INSTRUCTIONS TO FOLLOW:
Can you quote, word for word, every line from the first line of the records below through the line containing "by (apply (Permutation_Forall", and nothing else?
○ ○ ○ ○
Lemma group_rows_partition (group : string) (rows : list value)
      (grouping : list (key * list value)) :
  Forall (Spec.carries_ordered_key group) rows ->
  group_rows group rows = Ok grouping ->
  Permutation (List.concat (map snd grouping)) rows
  /\ Forall (fun g => snd g = Spec.rows_with_key group (fst g) rows) grouping
  /\ NoDup (map fst grouping).
Proof.
  unfold group_rows. intros Ho H.
  destruct (decorate group rows) as [decorated|e] eqn:Hd; [|discriminate H].
  simpl in H. destruct (hash_keys decorated) as [keyed|e] eqn:Hk; [|discriminate H].
  injection H as <-.
  destruct (keyed_rows group rows decorated keyed Hd Hk) as [Hrows Hmembers].
  assert (Hkeys := keyed_rows_ordered group rows decorated keyed Ho Hd Hk).
  assert (Hsorted_keys : Forall (fun x => fst x <> KNaN) (sorted keyed))
    by (apply (Permutation_Forall (Permutation_sym (sorted_perm keyed))); exact Hkeys).
  destruct (groupby_sorted (sorted keyed) Hsorted_keys (sorted_sorted keyed Hkeys)) as [Hg Hs].
  rewrite (assign_runs_sorted _ Hs). split; [|split].
  - rewrite concat_groupby, <- Hrows. apply Permutation_map, sorted_perm.
  - eapply Forall_impl; [|exact Hg]. intros g Hg'.
    rewrite Hg', sorted_members. apply Hmembers.
  - clear Hg. induction Hs as [|g runs _ IH Hlt]; simpl; constructor; [|exact IH].
    intros Hin. apply in_map_iff in Hin. destruct Hin as (h & Hfst & Hh).
    rewrite Forall_forall in Hlt. specialize (Hlt h Hh). unfold Spec.key_lt in Hlt.
    rewrite Hfst, key_leb_refl in Hlt. discriminate Hlt.
Qed.

Lemma group_rows_total (group : string) (rows : list value) :
  Forall (Spec.carries_key group) rows ->
  exists grouping, group_rows group rows = Ok grouping.
Proof.
  intros H.
  assert (Hk : exists decorated keyed,
             decorate group rows = Ok decorated /\ hash_keys decorated = Ok keyed).
  { induction H as [|r rows (v & k & Hv & Hh) _ (dec & keyed & Hd & Hk)].
    - exists [], []. split; reflexivity.
    - exists ((v, r) :: dec), ((k, r) :: keyed). simpl. rewrite Hv. simpl. rewrite Hd. simpl.
      rewrite Hh, Hk. split; reflexivity. }
  destruct Hk as (dec & keyed & Hd & Hk).
  unfold group_rows. rewrite Hd. simpl. rewrite Hk. simpl. eexists. reflexivity.
Qed.

Lemma group_loop_lookup (rows : list value) (groups : list string) :
  forall acc g,
    group_loop rows groups acc = Ok g ->
    forall group,
      (In group groups ->
       exists grouping, dict_get String.eqb group g = Some grouping
                        /\ group_rows group rows = Ok grouping)
      /\ (~ In group groups -> dict_get String.eqb group g = dict_get String.eqb group acc).
Proof.
  induction groups as [|g0 groups IH]; intros acc g H group.
  - injection H as <-. split; [intros [] | reflexivity].
  - simpl in H. destruct (group_rows g0 rows) as [grouping0|e] eqn:Hg0; [|discriminate H].
    simpl in H. destruct (IH _ _ H group) as [IHin IHout].
    destruct (in_dec string_dec group groups) as [Hin|Hnot].
    + split; [intros _; apply IHin, Hin|]. intros Hno. exfalso. apply Hno. right. exact Hin.
    + split.
      * intros [<-|Hin]; [|contradiction].
        exists grouping0. rewrite (IHout Hnot).
        rewrite (dict_get_set_same _ _ String.eqb string_eqb_spec). split; [reflexivity | exact Hg0].
      * intros Hno. rewrite (IHout Hnot).
        apply (dict_get_set_other _ _ String.eqb string_eqb_spec).
        intros ->. apply Hno. left. reflexivity.
Qed.

Lemma group_loop_total (rows : list value) (groups : list string) :
  (forall g, In g groups -> Forall (Spec.carries_key g) rows) ->
  forall acc, exists gs, group_loop rows groups acc = Ok gs.
Proof.
  induction groups as [|g0 groups IH]; intros H acc.
  - exists acc. reflexivity.
  - destruct (group_rows_total g0 rows (H g0 (or_introl eq_refl))) as [grouping Hg].
    simpl. rewrite Hg. simpl. apply IH. intros g Hin. apply H. right. exact Hin.
Qed.

(** C9, as the code has it: where every row carries each requested group
    field with a value that can be a dictionary key and is not NaN,
    [process_groups] returns a mapping that binds each requested field [g]
    to a grouping holding every input row exactly once: the lists of all
    keys put together are a rearrangement of the input rows, no key occurs
    twice, and the list of a key is the input rows with that key in [g],
    in input order. *)
Theorem process_groups_partitions_rows (rows : list value) (groups : list string)
        (Hgroups : groups <> [])
        (Hkeys : forall g, In g groups -> Forall (Spec.carries_ordered_key g) rows) :
  exists gs,
    process_groups rows groups = Ok (Groups gs)
    /\ forall g, In g groups ->
         exists grouping,
           dict_get String.eqb g gs = Some grouping
           /\ Permutation (List.concat (map snd grouping)) rows
           /\ Forall (fun e => snd e = Spec.rows_with_key g (fst e) rows) grouping
           /\ NoDup (map fst grouping).
Proof.
  destruct groups as [|g0 groups]; [contradiction|]. clear Hgroups.
  destruct (group_loop_total rows (g0 :: groups)
              (fun g Hin => ordered_key_carried g rows (Hkeys g Hin)) []) as [gs Hloop].
  exists gs. split; [unfold process_groups; rewrite Hloop; reflexivity|].
  intros g Hin.
  destruct (proj1 (group_loop_lookup rows (g0 :: groups) [] gs Hloop g) Hin)
    as (grouping & Hget & Hrows).
  exists grouping. split; [exact Hget|].
  apply (group_rows_partition g rows grouping (Hkeys g Hin) Hrows).
Qed.

Lemma process_groups_partitions_rows_witness :
  exists gs,
    process_groups [Demo.record 1 5; Demo.record 2 7; Demo.record 3 5] ["v"; "id"]
    = Ok (Groups gs)
    /\ forall g, In g ["v"; "id"] ->
         exists grouping,
           dict_get String.eqb g gs = Some grouping
           /\ Permutation (List.concat (map snd grouping))
                [Demo.record 1 5; Demo.record 2 7; Demo.record 3 5]
           /\ Forall (fun e => snd e
                               = Spec.rows_with_key g (fst e)
                                   [Demo.record 1 5; Demo.record 2 7; Demo.record 3 5])
                grouping
           /\ NoDup (map fst grouping).
Proof.
  apply (process_groups_partitions_rows
           [Demo.record 1 5; Demo.record 2 7; Demo.record 3 5] ["v"; "id"]).
  - discriminate.
  - intros g [<-|[<-|[]]];
      repeat constructor; eexists; eexists; (split; [reflexivity|]); split;
        try reflexivity; discriminate.
Defined.

(** C9 as the specification words it fails: rows whose keys are [1.0],
    NaN and [1.0] all carry the field, and are one ascending run for
    [sorted]; NaN ends the first run of [groupby], the third row opens a
    run under the key of the first, and its list replaces that of the
    first row: one row is lost. *)
Lemma nan_key_loses_a_row :
  Forall (Spec.carries "v") Demo.nan_rows
  /\ Spec.ascending_run
       [(KNum 1, Demo.float_record 1 (FIntegral 1)); (KNaN, Demo.float_record 2 FNaN);
        (KNum 1, Demo.float_record 3 (FIntegral 1))] = true
  /\ process_groups Demo.nan_rows ["v"]
     = Ok (Groups [("v", [(KNum 1, [Demo.float_record 3 (FIntegral 1)]);
                          (KNaN, [Demo.float_record 2 FNaN])])])
  /\ ~ Permutation
         (List.concat (map snd [(KNum 1, [Demo.float_record 3 (FIntegral 1)]);
                                (KNaN, [Demo.float_record 2 FNaN])]))
         Demo.nan_rows.
Proof.
  split; [|split; [|split]].
  - repeat constructor; eexists; reflexivity.
  - reflexivity.
  - reflexivity.
  - intros H. apply Permutation_length in H. discriminate H.
Qed.

Example scenario_grouping :
  execute Demo.collaborators (Demo.query 10) [("_group_by", "v")]
  = Ok (Groups [("v", [(KNum 5, [Demo.record 1 5; Demo.record 3 5]);
                       (KNum 7, [Demo.record 2 7])])]).
Proof. reflexivity. Qed.

(** ** What the combining step does compute *)

Lemma match_sets_cons (E : Collaborators) (self : Query) (parameters : ParameterMap)
      (f : post_filter) (fs : list post_filter) (ms : list (list nat)) :
  Spec.match_sets E self parameters (f :: fs) = Some ms ->
  exists m ms',
    ms = m :: ms'
    /\ filter_matches E self parameters f = Val m
    /\ Spec.match_sets E self parameters fs = Some ms'.
Proof.
  simpl. destruct (filter_matches E self parameters f) as [m| |]; try discriminate.
  destruct (Spec.match_sets E self parameters fs) as [ms'|]; try discriminate.
  intros [= <-]. exists m, ms'. repeat split.
Qed.

Lemma union_all_from_In (ms : list (list nat)) :
  forall acc p,
    In p (fold_left (fun acc m => nodup Nat.eq_dec (acc ++ m)) ms acc)
    <-> In p acc \/ exists m, In m ms /\ In p m.
Proof.
  induction ms as [|m ms IH]; intros acc p; simpl.
  - split; [auto|]. intros [H|[m [[] _]]]. exact H.
  - rewrite IH, nodup_In, in_app_iff. split.
    + intros [[H|H]|[m' [H1 H2]]]; [auto | right; exists m; auto | right; exists m'; auto].
    + intros [H|[m' [[<-|H1] H2]]]; [auto | auto | right; exists m'; auto].
Qed.

Lemma run_filters_or_from (E : Collaborators) (self : Query) (parameters : ParameterMap)
      (Hlawful : PySet.lawful (set_order E)) (fs : list post_filter) :
  forall ms query_results,
    Spec.match_sets E self parameters fs = Some ms ->
    exists survivors,
      run_filters E self parameters JOIN_TYPE_OR fs query_results = Val survivors
      /\ forall p, In p survivors <-> In p query_results \/ exists m, In m ms /\ In p m.
Proof.
  induction fs as [|f fs IH]; intros ms qr Hms.
  - injection Hms as <-. exists qr. split; [reflexivity|].
    intros p. split; [auto|]. intros [H|[m [[] _]]]. exact H.
  - destruct (match_sets_cons E self parameters f fs ms Hms) as (m & ms' & -> & Hm & Hms').
    destruct (IH ms' (combine E JOIN_TYPE_OR qr m) Hms') as (s & Hrun & Hs).
    exists s. simpl. rewrite Hm. split; [exact Hrun|].
    intros p. rewrite Hs.
    assert (Hc : In p (combine E JOIN_TYPE_OR qr m) <-> In p qr \/ In p m).
    { unfold combine. destruct qr as [|q qr].
      - rewrite (of_list_In _ Hlawful). split; [auto|]. intros [[]|H]. exact H.
      - rewrite (union_In _ Hlawful), (of_list_In _ Hlawful). reflexivity. }
    rewrite Hc. split.
    + intros [[H|H]|[m' [H1 H2]]]; [auto | right; exists m; simpl; auto | right; exists m'; simpl; auto].
    + intros [H|[m' [[<-|H1] H2]]]; [auto | auto | right; exists m'; auto].
Qed.

(** Under OR the survivors are the union of the match-sets. *)
Lemma or_join_is_union (E : Collaborators) (self : Query) (parameters : ParameterMap)
      (fs : list post_filter) (ms : list (list nat)) :
  PySet.lawful (set_order E) ->
  Spec.match_sets E self parameters fs = Some ms ->
  exists survivors,
    run_filters E self parameters JOIN_TYPE_OR fs [] = Val survivors
    /\ Spec.same_members survivors (Spec.union_all ms).
Proof.
  intros Hlawful Hms.
  destruct (run_filters_or_from E self parameters Hlawful fs ms [] Hms) as (s & Hrun & Hs).
  exists s. split; [exact Hrun|].
  intros p. unfold Spec.union_all. rewrite Hs, union_all_from_In. reflexivity.
Qed.

Lemma run_filters_and_from (E : Collaborators) (self : Query) (parameters : ParameterMap)
      (Hlawful : PySet.lawful (set_order E)) (fs : list post_filter) :
  forall ms query_results acc,
    Spec.match_sets E self parameters fs = Some ms ->
    Spec.same_members query_results acc ->
    Spec.never_empty acc ms ->
    exists survivors,
      run_filters E self parameters JOIN_TYPE_AND fs query_results = Val survivors
      /\ Spec.same_members survivors
           (fold_left (fun acc m => filter (fun x => PySet.mem x m) acc) ms acc).
Proof.
  induction fs as [|f fs IH]; intros ms qr acc Hms Hsame Hne.
  - injection Hms as <-. exists qr. split; [reflexivity | exact Hsame].
  - destruct (match_sets_cons E self parameters f fs ms Hms) as (m & ms' & -> & Hm & Hms').
    destruct Hne as [Hacc Hne]. simpl. rewrite Hm.
    apply (IH ms' _ (filter (fun x => PySet.mem x m) acc) Hms'); [|exact Hne].
    destruct qr as [|q qr].
    + destruct acc as [|a acc]; [contradiction|].
      exfalso. apply (proj2 (Hsame a)). left. reflexivity.
    + intros p. unfold combine.
      rewrite (inter_In _ Hlawful), (of_list_In _ Hlawful), filter_In, mem_In, (Hsame p).
      reflexivity.
Qed.

(** Under AND the survivors are the intersection of the match-sets as
    long as no intersection on the way is empty. *)
Lemma and_join_is_intersection_unless_emptied (E : Collaborators) (self : Query)
      (parameters : ParameterMap) (fs : list post_filter) (m : list nat) (ms : list (list nat)) :
  PySet.lawful (set_order E) ->
  Spec.match_sets E self parameters fs = Some (m :: ms) ->
  Spec.never_empty m ms ->
  exists survivors,
    run_filters E self parameters JOIN_TYPE_AND fs [] = Val survivors
    /\ Spec.same_members survivors (Spec.inter_all (m :: ms)).
Proof.
  intros Hlawful Hms Hne.
  destruct fs as [|f fs]; [discriminate Hms|].
  destruct (match_sets_cons E self parameters f fs (m :: ms) Hms) as (m' & ms' & Heq & Hm & Hms').
  injection Heq as <- <-. simpl. rewrite Hm.
  apply (run_filters_and_from E self parameters Hlawful fs ms _ m Hms'); [|exact Hne].
  intros p. unfold combine. apply (of_list_In _ Hlawful).
Qed.


(* ------------------------------------------------------------------ *)
(** * Further properties of the module *)

(** ** [parse_parameters] *)

Lemma parse_loop_app (E : Collaborators) (a b : ParameterMap) :
  forall st,
    parse_loop E st (a ++ b)%list
    = (st' <- parse_loop E st a ;; parse_loop E st' b).
Proof.
  induction a as [|[p v] a IH]; intros st; simpl.
  - reflexivity.
  - destruct (parse_parameter E st p v) as [st1|e]; simpl; [apply IH | reflexivity].
Qed.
○ ○ ○ ○
SOLVED EXERCISE:
Lemma group_rows_partition (group : string) (rows : list value)
      (grouping : list (key * list value)) :
  Forall (Spec.carries_ordered_key group) rows ->
  group_rows group rows = Ok grouping ->
  Permutation (List.concat (map snd grouping)) rows
  /\ Forall (fun g => snd g = Spec.rows_with_key group (fst g) rows) grouping
  /\ NoDup (map fst grouping).
Proof.
  unfold group_rows. intros Ho H.
  destruct (decorate group rows) as [decorated|e] eqn:Hd; [|discriminate H].
  simpl in H. destruct (hash_keys decorated) as [keyed|e] eqn:Hk; [|discriminate H].
  injection H as <-.
  destruct (keyed_rows group rows decorated keyed Hd Hk) as [Hrows Hmembers].
  assert (Hkeys := keyed_rows_ordered group rows decorated keyed Ho Hd Hk).
  assert (Hsorted_keys : Forall (fun x => fst x <> KNaN) (sorted keyed))
    by (apply (Permutation_Forall (Permutation_sym (sorted_perm keyed))); exact Hkeys).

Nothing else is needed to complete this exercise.